I think something i did not see covered is surface area. Because birds airsacs extend throughout their body , their hollow bones. Its a huge surface area to have contact with air born toxin plus birds streamlined body mass . So they can get a much higher exposure. Birds are more sensitive to many airborne chemicals and toxins for the above reasons and from my college courses, and researched articles....
I didn't see science backing this ? Just opinion? Maybe I need to re read .. its early for me.

Re read. Author conclusion taken from their linked source...
"in general, birds are not automatically and predictable more sensitive to orally administered toxicants than comparably sized mammals."
This conclusion says oral! Not inhaled.
In the linked article the author quotes, if you read farther down
It goes on further down that page to say insufficient data to evaluate inhaled toxin. Invalidating the point the author was trying to make about burd respiratory systems!!!

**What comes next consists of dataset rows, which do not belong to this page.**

(** * ptnotes: the project-scoped data-access layer (src/ptn/database.py)

    A shallow embedding of the Python classes [Database], [ItemDatabase],
    [AttackDatabase], [HostDatabase], [ImportDatabase], [ScanDatabase] and
    [ProjectDatabase].  Every method is a computation in a small
    state-and-exception monad over a [world]: the SQLite files on disk, the
    cursor of the last statement, the error-level log, the outcomes of the
    storage engine and of [random.choice].

    Each SQL statement of the source is translated to the function on the
    file's tables that SQLite computes for it; the statement text is quoted
    next to its translation. *)

From Stdlib Require Import ZArith List String Ascii Bool Lia DecimalString OrdersEx Sorted
  Permutation.
From stdpp Require Import gmap strings.
Import ListNotations.
Open Scope Z_scope.
Open Scope string_scope.

(** ** Python and SQLite values *)

(** A column value or a Python scalar: [None]/NULL, an integer, a string. *)
Inductive value :=
  | VNone
  | VInt (n : Z)
  | VStr (s : string).

(** [sqlite3.Row]: the selected columns, by name, in select order. *)
Definition Row := list (string * value).

(** What [get_project] hands back: a row, [None], or the tuple of its
    failure branch. *)
Inductive pyobj :=
  | PyNone
  | PyRow (r : Row)
  | PyTuple (l : list value).
Lemma X7_constructor_registers_what_builds_report_witness :
  [mkHandler "eijdfwof:main00:call:aaaaaa" (Some Example.go_slow)]
    = Builder.prepare (builder Example.main_menu)
  ∧ ∀ token,
      staticActionHandlersByAction Example.main_menu !! token = None
      ↔ token ∉ action <$>
          [mkHandler "eijdfwof:main00:call:aaaaaa" (Some Example.go_slow)].
Proof.
  apply (X7_constructor_registers_what_builds_report
    (λ _ args st, (st, Resolved (mkLoaded "main" args None)))
    None Example.main_layout None None "main00"
    Example.ctx_command VNull Example.world0
    (mkBuild Example.main_keyboard
       [mkHandler "eijdfwof:main00:call:aaaaaa" (Some Example.go_slow)]
       [mkHandler "eijdfwof:main00:call:xxxxxx" (Some Example.do_refresh);
        mkHandler "eijdfwof:main00:call:yyyyyy" (Some Example.do_throw)])
    Example.world0).
  reflexivity.
Defined.

(** ** Sound worlds *)

Global Instance keeps_sound_refl : Reflexive keeps_sound.
Proof. intros w Hs. exact Hs. Qed.
Global Instance keeps_sound_trans : Transitive keeps_sound.
Proof. intros w1 w2 w3 H1 H2 Hs. by apply H2, H1. Qed.
Global Instance same_objects_refl : Reflexive same_objects.
Proof. by intros w self. Qed.
Global Instance same_objects_trans : Transitive same_objects.
Proof. intros w1 w2 w3 H1 H2 self. by rewrite H2, H1. Qed.

Section SoundFacts.

Lemma same_menus_sound w w' : menus w' = menus w → keeps_sound w w'.
Proof. intros Heq Hs self this. rewrite Heq. apply Hs. Qed.

End SoundFacts.

Section SoundSteps.

Lemma sound_menu_with_dynamic this key handlers :
  sound_menu this →
  Forall (λ h, decodes_to (id this) (action h)) handlers →
  sound_menu (with_dynamic this key (by_action handlers)).
Proof.
  intros (Hid & Hsteps & Hstatic & Hdyn) Hall.
  split; [done|]. split; [done|]. split; [done|].
  intros key' map token h. cbn.
  destruct (decide (key = key')) as [<-|Hne].
  - rewrite lookup_insert_eq. intros [= <-] Hlook.
    apply by_action_lookup in Hlook as [Hin <-]. split; [done|].
    rewrite Forall_forall in Hall. by apply Hall.
  - rewrite lookup_insert_ne by done. apply Hdyn.
Qed.

Lemma buildLayout_keeps_sound self ctx args :
  keeps keeps_sound (buildLayout self ctx args).
Proof.
  intros w Hs.
  destruct (buildLayout_returns_or_leaves_menus self ctx args w)
    as [[r Hr]|Hm]; [|by eapply same_menus_sound].
  destruct (buildLayout self ctx args w) as [res w1] eqn:Hb.
  cbn in Hr. subst res. cbn.
  destruct (buildLayout_Ok_inv _ _ _ _ _ _ Hb)
    as (this & loaded & built & wa & wb & Hthis & Hbuild & _ & Hm & _).
  intros self' this'. rewrite Hm.
  destruct (decide (self = self')) as [<-|Hne].
  - rewrite lookup_insert_eq. intros [= <-].
    pose proof (Hs _ _ Hthis) as Hsound.
    apply sound_menu_with_dynamic; [done|].
    destruct Hsound as (Hid & Hsteps & _).
    destruct (build_steps_tokens _ _ _ _ _ _ _ Hid Hsteps Hbuild)
      as [Hh _].
    by apply Forall_app in Hh as [_ Hh].
  - rewrite lookup_insert_ne by done. apply Hs.
Qed.

Lemma keeps_sound_emit ev w : keeps_sound w (snd (emit ev w)).
Proof. by apply same_menus_sound. Qed.

Lemma keeps_sound_store ctx v w : keeps_sound w (store_state ctx v w).
Proof. apply same_menus_sound, store_state_menus. Qed.

Lemma render_keeps_sound self ctx args : keeps keeps_sound (render self ctx args).
Proof.
  unfold render. apply keeps_bind; [apply _|apply buildLayout_keeps_sound|].
  intros r. apply frame_call_edit; try apply _. apply keeps_sound_emit.
Qed.
(** The store after an attempt handled by a decider followed by [logging]. *)
Lemma decider_then_logging (options : LoggingOptions) (ds : list Decision)
  (user method : string) (k : option PublicKey) (w : World) :
  let c := transport_context user method k in
  let w0 := set_rejected false (set_accepted false w) in
  let W := decisions_effect (plain_accept (userinfo_of c)) plain_reject ds w0 in
  let W1 := set_authResult (authResult W ++ [None]) W in
  on_authentication [User (decider ds); Logging options] remote c w
  = if negb (accepted W) && negb (rejected W)
    then native_reject (Some ["publickey"]) W1 else W1.
Proof.
  intros c w0 W W1.
  unfold on_authentication, handleAuth, server_middleware, compose.
  cbn [map middleware_of].
  rewrite dispatch_enter by (simpl; lia).
  unfold decider.
  rewrite (exec_decisions (plain_accept (userinfo_of c)) plain_reject)
    by reflexivity.
  unfold exec_script, exec_instr, bind at 1, next_closure at 1, ret.
  rewrite dispatch_enter by (simpl; lia).
  rewrite logging_auth by reflexivity.
  unfold next_closure.
  rewrite dispatch_enter by (simpl; lia).
  rewrite in_caller_frame_blind by apply frame_blind_default_reject.
  destruct (plain_decisions (userinfo_of c) ds w0) as (_ & _ & _ & _ & C).
  fold W in C.
  unfold default_reject, bind, get_world, modify_world, ret, logging_exit,
    logging_enter.
  simpl. fold w0. fold W.
  assert (N : nth (List.length (authResult W)) (authResult W ++ [None]) None
              = @None bool) by (rewrite nth_middle; reflexivity).
  destruct (negb (accepted W) && negb (rejected W)); simpl; rewrite N; reflexivity.
Qed.

(** [logging] must come first.  Placed after the middleware that decides, a
    [logging] layer wraps the capabilities when the decisions have already
    been taken: its [onAuthAttempt] hook is never invoked and nothing at all
    is observed, although the decisions reached the transport as usual. *)
Theorem logging_after_decider_sees_nothing (options : LoggingOptions)
  (ds : list Decision) (user method : string) (k : option PublicKey) (w : World) :
  let w' := on_authentication [User (decider ds); Logging options] remote
              (transport_context user method k) w in
  observed w' = observed w
  /\ transport w' =
       transport w ++ map call_of ds
       ++ match ds with [] => [TReject (Some ["publickey"])] | _ :: _ => [] end
  /\ accepted w' = existsb is_accept ds
  /\ rejected w' = existsb is_reject ds.
Proof.
  pose proof (decider_then_logging options ds user method k w) as E.
  cbv zeta in *. rewrite E. clear E.
  set (c := transport_context user method k).
  set (w0 := set_rejected false (set_accepted false w)).
  destruct (plain_decisions (userinfo_of c) ds w0) as (T & A & R & O & C).
  simpl in T, A, R, O, C.
  set (W := decisions_effect _ _ _ _) in *.
  clearbody W.
  rewrite A, R.
  destruct ds as [|d ds].
  - simpl. simpl in T, A, R. rewrite O, T, A, R, app_nil_r.
    repeat split; reflexivity.
  - assert (D : negb (existsb is_accept (d :: ds)) && negb (existsb is_reject (d :: ds))
                = false).
    { simpl. destruct d; simpl; rewrite ?andb_false_r; reflexivity. }
    rewrite D. cbn [observed transport accepted rejected set_authResult].
    rewrite O, T, A, R, app_nil_r. repeat split; reflexivity.
Qed.

End LoggingPlacement.


(* ========================================================================= *)
(** * The key strings of [publicKey] *)

Section KeyStrings.

Lemma append_empty_r (s : string) : (s ++ EmptyString)%string = s.
Proof. induction s as [|c r IH]; simpl; [|rewrite IH]; reflexivity. Qed.

Lemma split_space_nonempty (s : string) : split_space s <> [].
Proof.
  destruct s as [|c r]; simpl; [discriminate|].
  destruct (Ascii.eqb c " "); [discriminate|].
  destruct (split_space r); discriminate.
Qed.

Lemma split_space_no_space (s : string) :
  no_space s = true -> split_space s = [s].
Proof.
  induction s as [|c r IH]; simpl; [reflexivity|].
  destruct (Ascii.eqb c " "); simpl; [discriminate|].
  intros H. rewrite (IH H). reflexivity.
Qed.

Lemma split_space_app (t r : string) :
  no_space t = true ->
  split_space (t ++ String " " r)%string = t :: split_space r.
Proof.
  induction t as [|c t IH]; simpl.
  - reflexivity.
  - destruct (Ascii.eqb c " "); simpl; [discriminate|].
    intros H. rewrite (IH H). reflexivity.
Qed.

Lemma join_split (s : string) : join_space (split_space s) = s.
Proof.
  induction s as [|c r IH]; [reflexivity|].
  cbn [split_space].
  destruct (Ascii.eqb c " ") eqn:E.
  - apply Ascii.eqb_eq in E. subst c.
    pose proof (split_space_nonempty r) as N.
    destruct (split_space r) as [|p ps]; [congruence|].
    change (join_space (EmptyString :: p :: ps))
      with (String " " (join_space (p :: ps))).
    rewrite IH. reflexivity.
  - pose proof (split_space_nonempty r) as N.
    destruct (split_space r) as [|p ps]; [congruence|].
    destruct ps as [|q qs]; simpl in *; rewrite <- IH; reflexivity.
Qed.

Lemma split_space_fields (s : string) :
  forall p ps, split_space s = p :: ps ->
  no_space p = true /\ Forall (fun q => no_space q = true) ps.
Proof.
  induction s as [|c r IH]; simpl; intros p ps H.
  - inversion H. split; [reflexivity | constructor].
  - destruct (Ascii.eqb c " ") eqn:E.
    + inversion H; subst. split; [reflexivity|].
      pose proof (split_space_nonempty r) as N.
      destruct (split_space r) as [|q qs]; [congruence|].
      destruct (IH q qs eq_refl). constructor; assumption.
    + pose proof (split_space_nonempty r) as N.
      destruct (split_space r) as [|q qs]; [congruence|].
      destruct (IH q qs eq_refl) as [Hq Hqs].
      inversion H; subst. simpl. rewrite E, Hq. split; [reflexivity | assumption].
Qed.
(** X13: [updateTask] answers 400 "Task name is required" without a name
    and 404 "Task not found" for an id that is not stored, and leaves the
    store as it was in both cases.  For a stored id, in a collection with
    unique keys, it answers 200 with the edited task: the name, category,
    priority and notes of the request, the rewards coerced with
    [Number(x) || 0], and an [updatedAt] stamp, while [_id], [completed],
    [createdAt] and [completedAt] are kept, also when the task is already
    completed; the other tasks and the user records stay as they were. *)
Theorem api_updateTask_edits (StringToNumber : string -> num) (s : Store Api.Task)
    (taskId : string) (name reward timeReward category priority notes : value)
    (now : string) :
  keys_unique s ->
  let r := Api.updateTask StringToNumber taskId name reward timeReward category priority
             notes now s in
  users r.1 = users s
  /\ (truthy name = false -> r = (s, res_status 400 (Error "Task name is required")))
  /\ (truthy name = true -> taskId ∉ (Api._id <$> tasks s) ->
      r = (s, res_status 404 (Error "Task not found")))
  /\ (truthy name = true ->
      forall t, t ∈ tasks s -> Api._id t = taskId ->
      exists t',
        r.2 = res_status 200 (TaskJson (Some t'))
        /\ t' ∈ tasks r.1
        /\ Api._id t' = Api._id t
        /\ Api.completed t' = Api.completed t
        /\ Api.createdAt t' = Api.createdAt t
        /\ Api.completedAt t' = Api.completedAt t
        /\ Api.updatedAt t' = Some now
        /\ Api.name t' = name
        /\ Api.reward t'
           = or_zero (ToNumber StringToNumber (Api.or_else (VNum (Int 0)) reward))
        /\ Api.timeReward t'
           = or_zero (ToNumber StringToNumber (Api.or_else (VNum (Int 0)) timeReward))
        /\ Api.category t' = Api.or_else (VStr "general") category
        /\ Api.priority t' = Api.or_else (VStr "medium") priority
        /\ Api.notes t' = Api.or_else (VStr "") notes
        /\ forall t2, t2 ∈ tasks s -> Api._id t2 <> taskId -> t2 ∈ tasks r.1).
Proof.
  intros Hk r. subst r. unfold Api.updateTask, handle. cbn zeta.
  destruct (truthy name) eqn:Hn; cbn [negb].
  2: { repeat split; try discriminate; reflexivity. }
  erewrite bind_Val by (unfold tasks_updateOne; reflexivity).
  split; [|split; [discriminate|split]].
  - destruct (_ =? _)%nat; [reflexivity|].
    erewrite bind_Val by (unfold tasks_findOne; reflexivity). reflexivity.
  - intros _ Hnot.
    match goal with |- context [update_first ?P ?f (tasks s)] =>
      destruct (update_first_none P f (tasks s)) as [Hsame Hm] end.
    { intros x Hx Hid. apply Hnot. rewrite <- Hid. now apply (list_elem_of_fmap_2 Api._id). }
    rewrite Hsame, Hm. now destruct s.
  - intros _ t Hin Hid.
    rewrite (matched_some _ (tasks s) t Hin Hid). cbn [Nat.eqb].
    erewrite bind_Val by (unfold tasks_findOne; reflexivity).
    cbn [mret M_ret fst snd tasks].
    match goal with |- context [update_first ?P ?f (tasks s)] => set (set := f) end.
    assert (Hsame : forall t2, Api._id t2 = taskId -> doc_id t2 = doc_id t)
      by (intros t2 Hid2; change (Api._id t2 = Api._id t); congruence).
    match goal with |- context [head (filter ?Q ?l)] =>
      assert (Hin' : set t ∈ l)
        by (apply elem_of_update_first; [exact Hk|exact Hin|exact Hid|exact Hsame]);
      assert (Hhead : head (filter Q l) = Some (set t))
    end.
    { apply head_filter_unique.
      - unfold keys_unique in Hk. now rewrite update_first_ids.
      - exact Hin'.
      - exact Hid.
      - exact Hsame. }
    rewrite Hhead. exists (set t). split; [reflexivity|]. split; [exact Hin'|].
    repeat (split; [reflexivity|]).
    intros t2 Hin2 Hne.
    destruct (elem_of_update_first_or (fun t => Api._id t = taskId) set (tasks s) t2 Hin2)
      as [?|[? _]]; [assumption|contradiction].
Qed.

Lemma api_updateTask_edits_witness :
  keys_unique api_nap_store
  /\ (Api.updateTask StringToNumber_int "19af" (VStr "Take a long nap") (VNum (Int 2))
        VUndefined VUndefined VUndefined VUndefined "2024-01-02T09:45:00.000Z"
        api_nap_store).1
     .(users) = users api_nap_store.
Proof.
  assert (Hk : keys_unique api_nap_store).
  { unfold keys_unique. vm_compute. apply NoDup_singleton. }
  split; [exact Hk|].
  apply (api_updateTask_edits StringToNumber_int api_nap_store "19af"
           (VStr "Take a long nap") (VNum (Int 2)) VUndefined VUndefined VUndefined
           VUndefined "2024-01-02T09:45:00.000Z" Hk).
Defined.

(** ** The balance check of the second variant *)

Lemma api_getOrCreateUser_found userId now (s : Store Api.Task) d :
  users s !! userId = Some d ->
  Api.getOrCreateUser userId now s = (s, Val d).
Proof.
  intros E. unfold Api.getOrCreateUser, users_findOne, mbind, M_bind, mret, M_ret.
  now rewrite E.
Qed.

Everything in the linked science still points to increased voluneability in birds to inhaled chemicals and irritants due to 20-80% times higher more gass exchange in bird than animals, their unique system, their high metabolism.. tge article talked about different species of birds a d different ages if birds effects. And said they should be included. For even better evaluate toxin

It really seems a person tried to cherry pick some science to attempt to back up their opinion that bird owners don't need to be so cautious with their birds. Maybe they have smokers, or want to use chemicals, or what motivation im unsure?

The take away from the science part. Birds are uniquely sensitive!!!! Only one Inhaled substance was mentioned less sensitive to.

To me this is a very dangerous opinion piece by the author!!!!!!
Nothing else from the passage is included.